Бизнесмен, сорока с небольшим лет, обратился за лечением с жалобой на страх ранним утром вкупе с чувством беспомощности и безнадежности. В минуты самого сильного отчаяния он повторял: «Хочу к маме». Много месяцев он сидел лицом ко мне. Ранее он был на лечении у многих других терапевтов и отказывался от кушетки в силу предыдущего опыта. Он говорил, что лежа на кушетке, он испытывает тревогу. Он опять сказал о своей тревоге, когда я еще раз предложил рассмотреть возможность использования кушетки. Он заговорил о том, что ему трудно чувствовать, что он чувствует, и я сказал, что он смог бы уловить свои чувства, лежа на кушетке. В ответ на его упоминание о своих предчувствиях я сказал, что он мог бы полежать на кушетке, пока ему не станет неприятно, а затем снова сесть. Он согласился и пошел на кушетку. Через пару минут он почувствовал тревогу, задышал с трудом, и его тело стало напрягаться. Всего он оставался на кушетке около десяти минут, поднялся, и после этого сразу почувствовал себя лучше. Тем не менее, это дало мне возможность получить много впечатлений и создать ряд гипотез. Его это побудило исследовать резкий контраст чувств до, во время и после пребывания на кушетке. Об этих чувствах он и продолжал думать после сессии.

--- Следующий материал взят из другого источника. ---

(** [ttl.mul_f64(2.0 / 3.0)]; a lease has fewer than 2^64 seconds, so two
    thirds of it is a [Duration]. *)
Definition renewal_due (ttl : N) : option N := try_from_secs_f64 (fmul (fdiv (f64_of 2) (f64_of 3)) (as_secs_f64 ttl)).

Definition due_for_renewal (s : VaultSession) : VM string bool :=
  if vs_renewable s then
    match vs_ttl s with
    | None => vret false
    | Some ttl =>
        let! n := vnow in
        vret (match renewal_due ttl with Some due => (due <=? n - vs_obtained_at s)%N | None => true end)
    end
  else vret false.

Definition lease_of (auth : AuthBlock) : Lease :=
  {| ls_ttl := lease_duration (ab_lease_duration auth); ls_renewable := default false (ab_renewable auth) |}.

(** What a reply to a login, a lookup, a renewal says. *)
Definition login_reply (rp : VaultReply) : result (string * Lease) string :=
  match rp with
  | ReplyError t c b d => Err (redacted_transport_error t c b d)
  | ReplyHead status len body =>
      if negb (is_success status) then
        Err (if (status =? 400)%N || (status =? 403)%N then "login refused"
             else if (status =? 503)%N then "sealed" else status_class status)
      else
        let? decoded := read_json login_json len body in
        match decoded with
        | None => Err "login response has no auth"
        | Some auth =>
            match ab_client_token auth with
            | Some token => if str_is_empty token then Err "login response has no token" else Ok (token, lease_of auth)
            | None => Err "login response has no token"
            end
        end
  end.

Definition lookup_reply (rp : VaultReply) : result Lease string :=
  match rp with
  | ReplyError t c b d => Err (redacted_transport_error t c b d)
  | ReplyHead status len body =>
      if negb (is_success status) then Err (status_class status)
      else
        let? decoded := read_json lookup_json len body in
        match decoded with
        | None => Err "lookup response has no data"
        | Some data => Ok {| ls_ttl := lease_duration (ld_ttl data); ls_renewable := default false (ld_renewable data) |}
        end
  end.

Definition renew_reply (rp : VaultReply) : result Lease string :=
  match rp with
  | ReplyError t c b d => Err (redacted_transport_error t c b d)
  | ReplyHead status len body =>
      if negb (is_success status) then Err (status_class status)
      else
        let? decoded := read_json login_json len body in
        match decoded with None => Err "renew response has no auth" | Some auth => Ok (lease_of auth) end
  end.
Lemma obtain_obtains key user_key c : mk_user_key_fp key = sha256 (as_bytes user_key) -> forall w, mend_inv w -> tw_cache w = c ->
  let '(w', r) := mend_obtain url_ok env key user_key c w in
  mend_inv w' /\ tw_cache w' = tw_cache w /\ extends w w'
  /\ forall fresh, r = Ok fresh -> from_reply gives_access (tw_log w') key (fr_token fresh)
       /\ forall token, fr_refresh_token fresh = Some token -> from_reply gives_refresh (tw_log w') key token.
Proof.
  intros Hfp w Hi Hc. pose proof (login_obtains key user_key Hfp) as Hlogin. unfold mend_obtain. destruct c as [c|]; [|by apply Hlogin].
  destruct (bool_decide (tc_key c = key)) eqn:Ek; [|by apply Hlogin]. apply bool_decide_eq_true in Ek.
  unfold tbind at 1. unfold instant_now at 1. set (w1 := {| tw_step := _; tw_cache := _; tw_log := _ |}).
  assert (Hi1 : mend_inv w1) by (by destruct Hi; constructor). assert (Hc1 : tw_cache w1 = tw_cache w) by done.
  assert (Hx1 : extends w w1) by (exists []; by rewrite app_nil_r).
  assert (Hlogin1 : let '(w', r) := mend_login url_ok env key user_key w1 in
    mend_inv w' /\ tw_cache w' = tw_cache w /\ extends w w' /\ forall fresh, r = Ok fresh -> from_reply gives_access (tw_log w') key (fr_token fresh)
       /\ forall token, fr_refresh_token fresh = Some token -> from_reply gives_refresh (tw_log w') key token).
  { specialize (Hlogin w1 Hi1). destruct (mend_login url_ok env key user_key w1) as [w2 r]. destruct Hlogin as (? & ? & ? & ?).
    split; [done|]. split; [congruence|]. split; [by eapply extends_trans|done]. }
  destruct (tc_refresh_token c) as [token|] eqn:Et; [|exact Hlogin1]. destruct (_ <? _)%N; [|exact Hlogin1].
  assert (Hg : from_reply gives_refresh (tw_log w1) key token) by (destruct Hi as [_ Hcache]; rewrite <- Ek; by apply (Hcache c Hc)).
  pose proof (refresh_spec key token w1 Hi1 Hg) as Hspec. unfold tbind.
  destruct (mend_refresh url_ok env key token w1) as [w2 [[[t ttl] rotated]|e]]; destruct Hspec as (Hi2 & Hc2 & Hx2 & Hr2).
  - destruct (Hr2 _ _ _ eq_refl) as [Hacc Hrot]. cbn. split; [done|]. split; [congruence|]. split; [exact (extends_trans _ _ _ Hx1 Hx2)|].
    intros fresh [= <-]. cbn. split; [done|]. intros x. destruct rotated as [y|]; [intros [= <-]; by apply Hrot|]. intros [= <-].
    destruct Hx2 as [l ->]. by apply from_reply_mono.
  - destruct (match err_status e with Some s => _ | None => _ end).
    + specialize (Hlogin w2 Hi2). destruct (mend_login url_ok env key user_key w2) as [w3 r]. destruct Hlogin as (? & ? & ? & ?).
      split; [done|]. split; [congruence|]. split; [eapply (extends_trans _ _ _ Hx1), extends_trans; done|done].
    + cbn. apply obtained_error; [done|congruence|exact (extends_trans _ _ _ Hx1 Hx2)].
Qed.

(** Callers: the settings of a call, and whether its read or its write
    section runs. *)
Record MendCall := { mc_writes : bool; mc_base : string; mc_email : string; mc_org_uuid : string; mc_user_key : string }.

Definition mend_part (c : MendCall) : Part :=
  let key := mend_key sha256 (mc_base c) (mc_email c) (mc_org_uuid c) (mc_user_key c) in
  if mc_writes c then PWrite key (mc_user_key c) else PRead key.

На следующей сессии он был в несколько лучшем настроении. Утром у него было несколько тревожных периодов, но они были короче, и в целом он чувствовал себя лучше. Он объяснил, что понял, что жил и действовал по принципу, согласно которому он должен был ограничивать себя областью своей непосредственной деловой компетентности. На самом же деле, он интересовался многими делами и понимал толк во многом. У его отца тоже было много способностей, но мать, из-за своих страхов, постоянно сдерживала отца. Я сказал ему, что он кажется мне человеком, которому нужно много
чем заниматься, чтобы проявиться в полную силу. Он, казалось, был польщен этим замечанием и рассказал о ряде деловых предприятий, о которых он подумывал. Затем он упомянул, что часто чувствует, что сейчас спятит, если остается у себя на рабочем месте больше, чем на несколько часов. Почему это так, спросил он у меня. Я спросил его, не хочет ли он лечь на кушетку, чтобы исследовать этот вопрос. Он снова сказал о своих мрачных предчувствиях по поводу кушетки, но пошел и лег. И опять у него стало развиваться то же чувство дискомфорта, и он спросил меня, почему это происходит. Я стал подробно рассказывать ему о своих соображениях, что он, по-видимому, ограничивается своей колыбелькой и погремушкой, как маленький ребенок. Я напомнил ему некоторые из его многочисленных ссылок на мать, как на того, кто сдерживает, обескураживает или ограничивает его уверенность в себе. Он углубился в эту тему. Он рассказало своем чувстве, что он «распыляется», и своем страхе перед этим. Он стал вспоминать многие обстоятельства своего детства и младенчества. Пока он все это говорил, лежа на кушетке, затрудненность его дыхания стала проходить, тело стало расслабляться, тревога стала спадать. Он нашел, что это очень полезный опыт, смог далее использовать кушетку и был в том заинтересован. Долгое время у него сохранялись изначальные симптомы, связанные с лежанием на кушетке, но уже не в такой степени. Мы смогли использовать эти чувства, чтобы достичь дальнейшего понимания его проблем.